Berbicara atas nama Menteri Perhubungan Buyung Lalana menyatakan bahwa “Skema Tol Laut” merupakan konektivitas maritim yang efektif, menggunakan transportasi reguler dan navigasi reguler dari barat ke timur di Indonesia dan sebaliknya.

Rencana tersebut secara jelas menunjukkan bahwa pemerintah meningkatkan upayanya untuk melakukan pengiriman ke daerah rawan, perbatasan, terluar dan perbatasan (3TP) sehingga pemerintah dapat memastikan terpenuhinya kebutuhan pokok dan komoditas penting lainnya secara terencana dan pasti. Kebutuhan logistik. Budi Karya mengatakan: “Tujuan utama dari rencana jalan laut adalah untuk mengurangi perbedaan harga, sehingga meningkatkan kesejahteraan masyarakat dan pertumbuhan ekonomi daerah.” Menurut Bouillon, pemerintah berharap dapat menjangkau wilayah barat dan timur melalui rencana jalan laut. Neraca perdagangan akan dipertahankan. Sehingga produk industri daerah dapat dijual melalui perdagangan antar pulau, bahkan diekspor ke luar negeri melalui perdagangan luar negeri.

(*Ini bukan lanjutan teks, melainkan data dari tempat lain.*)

(* ===== verification/RawEvents.v ===== *)
(** * Raw events

    What the hooks of the Linux agent queue for the writer thread: [LinuxHeapEvent]
    (src/include/noleax/agent/linux/heap_event.hpp) with its [CapturedStack]
    (stack_capture.hpp), [RawModuleEvent] (module_tracker.hpp), and the checks
    src/agent/linux/trace_writer.cpp applies to them before it uses them. *)

From S2P Require Import Prelude Bytes WireFormat TraceData HookRegistry.

(** ** Captured stacks *)

Definition kMaximumCapturedStackDepth : Z := 64.

Inductive RawStackStatus : Set :=
  | Captured_kDisabled | Captured_kCaptured | Captured_kTruncated | Captured_kFailed.

#[global] Instance RawStackStatus_eq_dec : EqDecision RawStackStatus.
Proof. solve_decision. Defined.

Record CapturedStack : Set := {
  cs_frames : list Z;            (* std::array of 64 *)
  cs_frame_count : Z;            (* uint16 *)
  cs_requested_depth : Z;        (* uint16 *)
  cs_status : RawStackStatus;
}.

#[global] Instance CapturedStack_eq_dec : EqDecision CapturedStack.
Proof. solve_decision. Defined.

(** [frames[0]] to [frames[frame_count - 1]]. *)
Definition used_frames (stack : CapturedStack) : list Z :=
  take (Z.to_nat (cs_frame_count stack)) (cs_frames stack).

Definition captured_is (s t : RawStackStatus) : bool := bool_decide (s = t).

Definition stack_capture_succeeded (stack : CapturedStack) : bool :=
  (captured_is (cs_status stack) Captured_kCaptured ||
   captured_is (cs_status stack) Captured_kTruncated) &&
  negb (cs_frame_count stack =? 0) && (cs_frame_count stack <=? cs_requested_depth stack) &&
  (cs_requested_depth stack <=? kMaximumCapturedStackDepth).

Definition CapturedStack_wt (stack : CapturedStack) : Prop :=
  length (cs_frames stack) = Z.to_nat kMaximumCapturedStackDepth ∧ Forall u64 (cs_frames stack) ∧
  u16 (cs_frame_count stack) ∧ u16 (cs_requested_depth stack).

Definition invalid {A} (message : string) : result exn A := throw InvalidArgument message.
Definition invalid_argument_if (b : bool) (message : string) : result exn unit :=
  throw_if b InvalidArgument message.

Definition validate_raw_stack (stack : CapturedStack) : result exn unit :=
  invalid_argument_if ((kMaximumCapturedStackDepth <? cs_requested_depth stack) ||
                       (kMaximumCapturedStackDepth <? cs_frame_count stack))
    "raw captured stack depth exceeds its fixed capacity" ;;
  if stack_capture_succeeded stack then
    invalid_argument_if (existsb (Z.eqb 0) (used_frames stack))
      "raw captured stack contains a zero frame"
  else if captured_is (cs_status stack) Captured_kFailed && (cs_frame_count stack =? 0) then mret tt
  else if captured_is (cs_status stack) Captured_kDisabled && (cs_frame_count stack =? 0) &&
          (cs_requested_depth stack =? 0) then mret tt
  else invalid "raw captured stack encoding is invalid".

(** ** Heap and virtual memory events *)

Inductive LinuxHeapEventOperation : Set :=
  | Raw_kAllocate | Raw_kReallocate | Raw_kFree | Raw_kVmAllocate | Raw_kVmUnmap | Raw_kVmRemap.

Inductive LinuxHeapEventStatus : Set := Raw_kSuccess | Raw_kFailure.

#[global] Instance LinuxHeapEventOperation_eq_dec : EqDecision LinuxHeapEventOperation.
Proof. solve_decision. Defined.
#[global] Instance LinuxHeapEventStatus_eq_dec : EqDecision LinuxHeapEventStatus.
Proof. solve_decision. Defined.

Record LinuxHeapEvent : Set := {
  raw_queue_sequence : Z;
  raw_monotonic_ticks : Z;
  raw_thread_id : Z;
  raw_requested_address : Z;
  raw_requested_size : Z;
  raw_count : Z;
  raw_alignment : Z;
  raw_result_address : Z;
  raw_address : Z;
  raw_protection : Z;
  raw_map_flags : Z;
  raw_section_handle : Z;
  raw_section_offset : Z;
  raw_completion_sequence : Z;
  raw_operation_result : Z;      (* uint32 *)
  raw_api_id : Z;                (* uint32 *)
  raw_operation : LinuxHeapEventOperation;
  raw_status : LinuxHeapEventStatus;
  raw_stack : CapturedStack;
}.

Definition LinuxHeapEvent_wt (e : LinuxHeapEvent) : Prop :=
  u64 (raw_queue_sequence e) ∧ u64 (raw_monotonic_ticks e) ∧ u64 (raw_thread_id e) ∧
  u64 (raw_requested_address e) ∧ u64 (raw_requested_size e) ∧ u64 (raw_count e) ∧
  u64 (raw_alignment e) ∧ u64 (raw_result_address e) ∧ u64 (raw_address e) ∧
  u64 (raw_protection e) ∧ u64 (raw_map_flags e) ∧ u64 (raw_section_handle e) ∧
  u64 (raw_section_offset e) ∧ u64 (raw_completion_sequence e) ∧ u32 (raw_operation_result e) ∧
  u32 (raw_api_id e) ∧ CapturedStack_wt (raw_stack e).

Definition operation_is (o p : LinuxHeapEventOperation) : bool := bool_decide (o = p).
Definition raw_succeeded (e : LinuxHeapEvent) : bool := bool_decide (raw_status e = Raw_kSuccess).

Definition is_vm_operation (o : LinuxHeapEventOperation) : bool :=
  operation_is o Raw_kVmAllocate || operation_is o Raw_kVmUnmap || operation_is o Raw_kVmRemap.

Definition expected_operation (api : LinuxLogicalHookApi) : LinuxHeapEventOperation :=
  match api with
  | Linux_kMalloc | Linux_kCalloc | Linux_kPosixMemalign | Linux_kAlignedAlloc | Linux_kMemalign =>
      Raw_kAllocate
  | Linux_kRealloc | Linux_kReallocarray => Raw_kReallocate
  | Linux_kFree => Raw_kFree
  | Linux_kMmap => Raw_kVmAllocate
  | Linux_kMunmap => Raw_kVmUnmap
  | Linux_kMremap => Raw_kVmRemap
  end.

(** [is_declared_custom_api], given the number of declared hook points. *)
Definition is_declared_custom_api (custom_definitions : Z) (api_id : Z) : bool :=
  (kCustomHookApiIdBase <=? api_id) && (api_id - kCustomHookApiIdBase <? custom_definitions).

(** The [switch] of [validate_raw_event]. *)
Definition validate_operation (e : LinuxHeapEvent) : result exn unit :=
  let succeeded := raw_succeeded e in
  match raw_operation e with
  | Raw_kAllocate =>
      invalid_argument_if (negb (raw_address e =? 0) ||
                           negb (Bool.eqb succeeded (negb (raw_result_address e =? 0))))
        "raw malloc-family event result is inconsistent"
  | Raw_kReallocate =>
      invalid_argument_if (negb succeeded && negb (raw_result_address e =? 0))
        "raw realloc-family event result is inconsistent" ;;
      invalid_argument_if (succeeded && (raw_result_address e =? 0) && (raw_address e =? 0))
        "raw realloc-family event result is inconsistent"
  | Raw_kFree =>
      invalid_argument_if (negb (raw_requested_size e =? 0) || negb (raw_result_address e =? 0) ||
                           negb (raw_count e =? 0) || negb (raw_alignment e =? 0))
        "raw free event is inconsistent"
  | Raw_kVmAllocate =>
      invalid_argument_if
        (negb (raw_address e =? 0) || negb (raw_count e =? 0) || negb (raw_alignment e =? 0) ||
         (succeeded && (raw_requested_size e =? 0)) ||
         negb (Bool.eqb succeeded (negb (raw_result_address e =? 0))) ||
         (succeeded && (u64_max - raw_result_address e <? raw_requested_size e)))
        "raw mmap event result is inconsistent"
  | Raw_kVmUnmap =>
      invalid_argument_if
        (negb (raw_requested_address e =? 0) || negb (raw_count e =? 0) ||
         negb (raw_alignment e =? 0) || negb (raw_result_address e =? 0) ||
         negb (raw_protection e =? 0) || negb (raw_map_flags e =? 0) ||
         negb (raw_section_handle e =? 0) || negb (raw_section_offset e =? 0) ||
         (succeeded && ((raw_address e =? 0) || (raw_requested_size e =? 0) ||
                        (u64_max - raw_address e <? raw_requested_size e))))
        "raw munmap event result is inconsistent"
  | Raw_kVmRemap =>
      invalid_argument_if
        (negb (raw_requested_address e =? 0) || negb (raw_protection e =? 0) ||
         negb (raw_section_handle e =? 0) || negb (raw_section_offset e =? 0) ||
         (negb (raw_alignment e =? 0) && (Z.land (raw_map_flags e) 2 =? 0)) ||
         (succeeded && ((raw_address e =? 0) || (raw_count e =? 0) ||
                        (u64_max - raw_address e <? raw_requested_size e) ||
                        (u64_max - raw_result_address e <? raw_count e))) ||
         negb (Bool.eqb succeeded (negb (raw_result_address e =? 0))))
        "raw mremap event result is inconsistent"
  end.

(** [validate_raw_event], with the members of the writer it reads. *)
Definition validate_raw_event (monotonic_origin custom_definitions last_sequence : Z)
    (e : LinuxHeapEvent) : result exn unit :=
  invalid_argument_if ((raw_queue_sequence e =? 0) || (raw_thread_id e =? 0) ||
                       (raw_monotonic_ticks e <? monotonic_origin))
    "raw Linux heap event header is invalid" ;;
  invalid_argument_if (negb (Bool.eqb (raw_succeeded e) (raw_operation_result e =? 0)))
    "raw Linux heap event result is inconsistent" ;;
  match find_linux_hook (raw_api_id e) with
  | None =>
      invalid_argument_if (negb (is_declared_custom_api custom_definitions (raw_api_id e)))
        "raw Linux heap event carries an unknown API ID" ;;
      invalid_argument_if (is_vm_operation (raw_operation e))
        "raw custom hook event operation is not supported"
  | Some hook =>
      invalid_argument_if
        (negb (operation_is (expected_operation (lh_logical_api hook)) (raw_operation e)))
        "raw Linux heap event operation does not match its API"
  end ;;
  validate_operation e ;;
  invalid_argument_if (is_vm_operation (raw_operation e) && (raw_completion_sequence e =? 0))
    "raw Linux VM event carries no completion sequence" ;;
  invalid_argument_if ((last_sequence =? u64_max) ||
                       negb (raw_queue_sequence e =? last_sequence + 1))
    "raw Linux heap event sequence is not contiguous".

(** ** Module events *)

Definition kMaximumRawModulePathBytes : Z := 1024.

Inductive RawModuleEventType : Set := Raw_kLoad | Raw_kUnload.
Inductive RawModuleEventFlag : Set := Raw_kInitialSnapshot | Raw_kPathTruncated.

#[global] Instance RawModuleEventType_eq_dec : EqDecision RawModuleEventType.
Proof. solve_decision. Defined.

Record RawModuleEvent : Set := {
  rm_monotonic_ticks : Z;
  rm_base_address : Z;
  rm_image_size : Z;
  rm_flags : Z;                  (* uint32 *)
  rm_path_length : Z;            (* uint16 *)
  rm_type : RawModuleEventType;
  rm_path : bytes;               (* std::array of 1024 *)
}.

Definition RawModuleEventFlag_value (flag : RawModuleEventFlag) : Z :=
  match flag with Raw_kInitialSnapshot => Z.shiftl 1 0 | Raw_kPathTruncated => Z.shiftl 1 1 end.

Definition has_raw_module_flag (e : RawModuleEvent) (flag : RawModuleEventFlag) : bool :=
  negb (Z.land (rm_flags e) (RawModuleEventFlag_value flag) =? 0).

Definition RawModuleEvent_wt (e : RawModuleEvent) : Prop :=
  u64 (rm_monotonic_ticks e) ∧ u64 (rm_base_address e) ∧ u64 (rm_image_size e) ∧
  u32 (rm_flags e) ∧ u16 (rm_path_length e) ∧ size_of (rm_path e) = kMaximumRawModulePathBytes.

“Tentunya untuk mencapai kondisi ini diperlukan jaringan trayek dan fasilitas pelabuhan yang memadai,” transparansi biaya transportasi multimoda dan logistik di semua kegiatan angkutan kargo. Padahal, tanggung jawab tersebut harus terus dipenuhi dan dicari solusinya, “kata Buyung. — Peran penting pemerintah daerah dan operator maritim. Kapal jalan raya – Sekaligus kepada Direktur Biro Perhubungan dan Angkutan Laut Wisnu Handoko Direktur Biro Angkutan Laut yang diwakili oleh nahkoda menyatakan selain pemerintah daerah, diberikan penghargaan kepada operator kapal pembayar tol dengan kinerja terbaik pada semester I-2020 yang terbagi dalam tiga kategori, yaitu: faktor muatan terbesar dan volume muatan terbesar. Menurut Kapten Wisnu, peran pemerintah daerah sangat penting, terutama dalam mengoptimalkan ruang kargo kapal tol laut untuk mengangkut operator kapal. Kargo dasar yang dibutuhkan oleh kawasan, kargo penting dan kargo lainnya, serta penelitian backhaul kargo, inilah potensi terbesar kawasan.